A simple HTML web spider with no dependencies. It is possible to search for pages with a text on them or for the text itself, extract images, video, audio and save pages that satisfy the criteria along the way.
The flow of work fully depends on the configuration file. By default `conf.json` is used as a configuration file, but the name can be changed via `-conf` flag. The default configuration is embedded in the program so on the first launch or by simply deleting the file, a new `conf.json` will be created in the working directory unless the `-wdir` (working directory) flag is set to some other value, in which case it has a bigger importance. To see all available flags run `wecr -h`.
The configuration is split into different branches like `requests` (how requests are made, ie: request timeout, wait time, user agent), `logging` (use logs, output to a file), `save` (output file|directory, save pages or not) or `search` (use regexp, query string) each of which contain tweakable parameters. There are global ones as well such as `workers` (working threads that make requests in parallel) and `depth` (literally, how deep the recursive search should go). The names are simple and self-explanatory so no attribute-by-attribute explanation needed for most of them.
The parsing starts from `initial_pages` and goes deeper while ignoring the pages on domains that are in `blacklisted_domains` or are NOT in `allowed_domains`. If all initial pages are happen to be on blacklisted domains or are not in the allowed list - the program will get stuck. It is important to note that `*_domains` should be specified with an existing scheme (ie: https://en.wikipedia.org). Subdomains and ports **matter**: `https://unbewohnte.su:3000/` and `https://unbewohnte.su/` are **different**.

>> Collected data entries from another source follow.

(** The digits of an argument are collected. *)
Lemma digits_collected ds pre v i args cat code out :
  Forall (λ c, 48 ≤ c ≤ 57) ds → (length pre + length ds ≤ 31)%nat →
  write_bytes ds (mk_abstractor v ANSI_ARGS i (Z.of_nat (length pre)) args cat code (pre ++ replicate (32 - length pre) 0) out) =
  Done (mk_abstractor v ANSI_ARGS i (Z.of_nat (length (pre ++ ds))) args cat code ((pre ++ ds) ++ replicate (32 - length (pre ++ ds)) 0) (out ++ ds)).
Proof.
  intros Hd. revert pre out. induction Hd as [|c ds Hc _ IH]; intros pre out Hl; cbn [write_bytes]; [by rewrite !app_nil_r|]. cbn [length] in Hl.
  unfold _write. destruct (Z.eqb_spec c 10); [lia|]. cbn [outb m_state m_ptr m_buffer]. rewrite char_ascii by lia. unfold inrange.
  rewrite Z.geb_leb, (proj2 (Z.leb_le 48 c)), (proj2 (Z.leb_le c 57)) by lia. cbn [andb negb].
  destruct (Z.eqb_spec (Z.of_nat (length pre)) 31); [lia|]. rewrite wr_in_range, !bind_ret by (rewrite length_app, length_replicate; lia).
  rewrite Nat2Z.id, insert_app_r_alt, Nat.sub_diag by lia. replace (32 - length pre)%nat with (S (32 - length (pre ++ [c])))%nat by (rewrite length_app; cbn; lia).
  cbn [replicate insert list_insert]. unfold set_buffer, outb. cbn [m_vtty m_state m_arg m_args m_cat m_code port].
  replace (Z.of_nat (length pre) + 1) with (Z.of_nat (length (pre ++ [c]))) by (rewrite length_app; cbn; lia).
  change (pre ++ c :: replicate (32 - length (pre ++ [c])) 0) with (pre ++ [c] ++ replicate (32 - length (pre ++ [c])) 0).
  rewrite app_assoc, IH by (rewrite length_app; cbn; lia). by rewrite <-!app_assoc.
Qed.

(** A colour sequence sets the colour and nothing else, and the parser is ready for
    text again. *)
Lemma color_sequence ds a v :
  ready a → Forall (λ c, 48 ≤ c ≤ 57) ds → (length ds ≤ 31)%nat → dval ds < 2 ^ 31 → vtty_color (dval ds) (m_vtty a) = Done v →
  ∃ a', write_bytes ([27; 91] ++ ds ++ [109]) a = Done a' ∧ ready a' ∧ m_vtty a' = v ∧ port a' = port a ++ [27; 91] ++ ds ++ [109].
Proof.
  destruct a as [v0 st i p args cat code b out]. intros (Hs & Hi & Hp & Hargs & Hb) Hd Hl Hv Hc. cbn [m_state m_arg m_ptr m_args m_buffer m_vtty port] in *. subst st i p.
  destruct args as [|x0 args]; [done|].
  assert (He : write_bytes [27; 91] (mk_abstractor v0 OUT 0 0 (x0 :: args) cat code b out) =
    Done (mk_abstractor v0 ANSI_ARGS 0 (Z.of_nat (length (@nil Z))) (x0 :: args) 91 code ([] ++ replicate (32 - length (@nil Z)) 0) ((out ++ [27]) ++ [91]))).
  { cbn -[memset replicate]. by rewrite (memset_buffer b Hb). }
  rewrite write_bytes_app, He, bind_ret, write_bytes_app, digits_collected, bind_ret by (done || cbn; lia). cbn [write_bytes app]. unfold _write.
  cbn [Z.eqb Pos.eqb outb m_state]. change (inrange (char 109) 48 57) with false. change (inrange (char 109) 58 59) with false.
  cbn [negb outb m_buffer m_args m_arg set_arg].
  assert (Hst : stoi 32 10 (ds ++ replicate (32 - length ds) 0) = Done (dval ds)).
  { unfold stoi. replace (32 - length ds)%nat with (S (31 - length ds)) by lia. cbn [replicate].
    pose proof (stoi_loop_digits 32 ds 0 (replicate (31 - length ds) 0) ltac:(lia) Hd ltac:(lia) Hv) as Hst.
    destruct ds as [|c ds]; [exact Hst|]. change (deref ((c :: ds) ++ 0 :: replicate (31 - length (c :: ds)) 0)) with (Done c).
    rewrite bind_ret. inversion Hd as [|? ? Hc0 _]; subst. destruct (Z.eqb_spec c 45); [lia|]. exact Hst. }
  rewrite Hst, bind_ret. change ((x0 :: args).[0 := dval ds]) with (Done (dval ds :: args)). rewrite bind_ret. cbv zeta.
  rewrite memset_buffer, bind_ret by (rewrite length_app, length_replicate; lia). unfold flush_ansi.
  cbn [set_state set_code set_buffer set_arg m_cat m_code m_args m_vtty m_buffer Z.eqb Pos.eqb]. change ((dval ds :: args).[0]) with (Done (dval ds)). rewrite bind_ret.
  change ((109 =? 109)) with true. cbv iota. change (m_vtty (outb [109] ?x)) with (m_vtty x). cbn [outb m_vtty m_cat Z.eqb Pos.eqb]. rewrite Hc, !bind_ret.
  eexists. split; [reflexivity|]. unfold ready. cbn. split; [done|]. split; [done|]. by rewrite <-!app_assoc.
Qed.

(** [color] of every colour code. *)
Lemma color_understood c a v :
  ready a → vtty_color (ansi_code c) (m_vtty a) = Done v → ∃ a', put_color c a = Done a' ∧ ready a' ∧ m_vtty a' = v.
Proof.
  intros Hr Hv.
  assert (Hs : ∃ ds rest, snprintf (replicate 8 0) 8 (cstr (27 :: lit "[%im")) [Num (ansi_code c)] = Done (([27; 91] ++ ds ++ [109]) ++ 0 :: rest) ∧
    Forall (λ c, 48 ≤ c ≤ 57) ds ∧ (length ds ≤ 31)%nat ∧ dval ds = ansi_code c).
  { set (n := ansi_code c). exists (if n <? 100 then [48 + n / 10; 48 + n mod 10] else [48 + n / 100; 48 + n / 10 mod 10; 48 + n mod 10]),
      (if n <? 100 then [0; 0] else [0]).
    destruct c; vm_compute; (split; [reflexivity|]; split; [repeat constructor; discriminate|split; [lia|reflexivity]]). }
  destruct Hs as (ds & rest & Hs & Hd & Hl & Hn). unfold put_color, color. rewrite Hs, bind_ret, write_str_text.
  - rewrite <-Hn in Hv. destruct (color_sequence ds a v Hr Hd Hl) as (a' & He & H1 & H2 & _); [rewrite Hn; destruct c; done|done|]. by exists a'.
  - repeat (apply Forall_app; split); [repeat constructor|eapply Forall_impl; [exact Hd|cbn; lia]|repeat constructor].
Qed.

(** *** [printk] *)

(** [printk_common]: the padding, then the text. *)
Fixpoint put_pad (n : nat) (padchar : Z) (a : Abstractor) : outcome Abstractor :=
  match n with O => Done a | S n => a ← write_char padchar a; put_pad n padchar a end.
Definition printk_common (padchar padlen : Z) (buffer : list Z) (a : Abstractor) : outcome Abstractor :=
  n ← strlen buffer;
  a ← put_pad (Z.to_nat (padlen - n)) padchar a;
  write_str buffer a.

(** The marks of [PRINTK_INIT], [PRINTK_OK], [PRINTK_WARN] and [PRINTK_FAIL]. *)
Definition put_mark (l : string) (c : ansi_color_t) (s r : string) (a : Abstractor) : outcome Abstractor :=
  a ← put_color ANSI_FG_DARK_GRAY a; a ← write_str (cstr (lit l)) a; a ← put_color c a; a ← write_str (cstr (lit s)) a;
  a ← put_color ANSI_FG_DARK_GRAY a; a ← write_str (cstr (lit r)) a; put_color ANSI_FG_WHITE a.
Definition printk_mark (c : Z) (a : Abstractor) : outcome Abstractor :=
  if c =? 48 then put_mark " [ " ANSI_FG_LIGHT_BLUE "INIT" " ] " a
  else if c =? 49 then put_mark " [  " ANSI_FG_LIGHT_GREEN "OK" "  ] " a
  else if c =? 50 then put_mark " [ " ANSI_FG_YELLOW "WARN" " ] " a
  else if c =? 51 then put_mark " [ " ANSI_FG_LIGHT_RED "FAIL" " ] " a
  else Done a.

(** [if (newline)]: the rest of the format and the terminal. *)
Definition printk_start (newline : bool) (fmt : list Z) (a : Abstractor) : outcome (list Z * Abstractor) :=
  if newline then
    c ← deref fmt;
    if c =? 94 then
      c ← fmt.[1]; a ← printk_mark c a; fmt ← incr fmt; fmt ← incr fmt; Done (fmt, a)
    else a ← write_str (cstr (lit "  ")) a; Done (fmt, a)
  else Done (fmt, a).

(** The conversion character [c]; the arguments that are left and the terminal. *)
Definition printk_convert (padchar padlen : Z) (sz : size) (c : Z) (args : list arg) (a : Abstractor) : outcome (list arg * Abstractor) :=
  let number v base upper :=
    buffer ← itos v base tmp_buffer;
    printk_common padchar padlen (if upper : bool then toupper <$> buffer else buffer) a in
  if c =? 0 then Done (args, a)
  else if c =? 36 then a ← color (if padlen =? 0 then 97 else padlen) a; Done (args, a)
  else if c =? 115 then '(s, args) ← va_text args; a ← printk_common padchar padlen s a; Done (args, a)
  else if c =? 99 then '(v, args) ← va_num args; a ← printk_common padchar padlen [u8 v; 0] a; Done (args, a)
  else if c =? 105 then '(v, args) ← va_num args; a ← number (signed_of sz v) 10 false; Done (args, a)
  else if c =? 117 then '(v, args) ← va_num args; a ← number (unsigned_of sz v) 10 false; Done (args, a)
  else if c =? 120 then '(v, args) ← va_num args; a ← number (unsigned_of sz v) 16 false; Done (args, a)
  else if c =? 88 then '(v, args) ← va_num args; a ← number (unsigned_of sz v) 16 true; Done (args, a)
  else if c =? 112 then '(v, args) ← va_num args; a ← number (u64 v) 16 false; Done (args, a)
  else a ← write_char c a; Done (args, a).
Lemma abort_joined_panics_witness :
  ∃ s', _abort 2 1 false demo_joined = Done (tt, s') ∧ join_woken 0 1 (mk_state 1 0 TS_RUNNABLE) s' = Panic "Assertion failed!".
Proof.
  apply (abort_joined_panics demo_joined 2 0 1 (waiting 1 fresh) (set_joiner (Some 0) fresh) (mk_state 1 0 TS_RUNNABLE) false demo_joined_reachable); done.
Defined.

End Life.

Previous versions stored the entire visit queue in memory, resulting in gigabytes of memory usage but as of `v0.2.4` it is possible to offload the queue to the persistent storage via `in_memory_visit_queue` option (`false` by default).
You can change search `query` at **runtime** via web dashboard if `launch_dashboard` is set to `true`
-`images` - find all images on pages and output to the corresponding directory in `output_dir` (**IMPORTANT**: set `content_fetch_timeout_ms` to `0` so the images (and other content below) load fully)
-`videos` - find and fetch files that look like videos
-`audio` - find and fetch files that look like audio
If the query is not something of special value, all text matches will be outputted to `found_text.json` file as separate continuous JSON objects in `output_dir`; if `save_pages` is set to `true` and|or `query` is set to `images`, `videos`, `audio`, etc. - the additional contents will be also put in the corresponding directories inside `output_dir`, which is neatly created in the working directory or, if `-wdir` flag is set - there. If `output_dir` is happened to be empty - contents will be outputted directly to the working directory.
The output almost certainly contains some duplicates and is not easy to work with programmatically, so you can use `-extractData` with the output JSON file argument (like `found_text.json`, which is the default output file name for simple text searches) to extract the actual data, filter out the duplicates and put each entry on its new line in a new text file.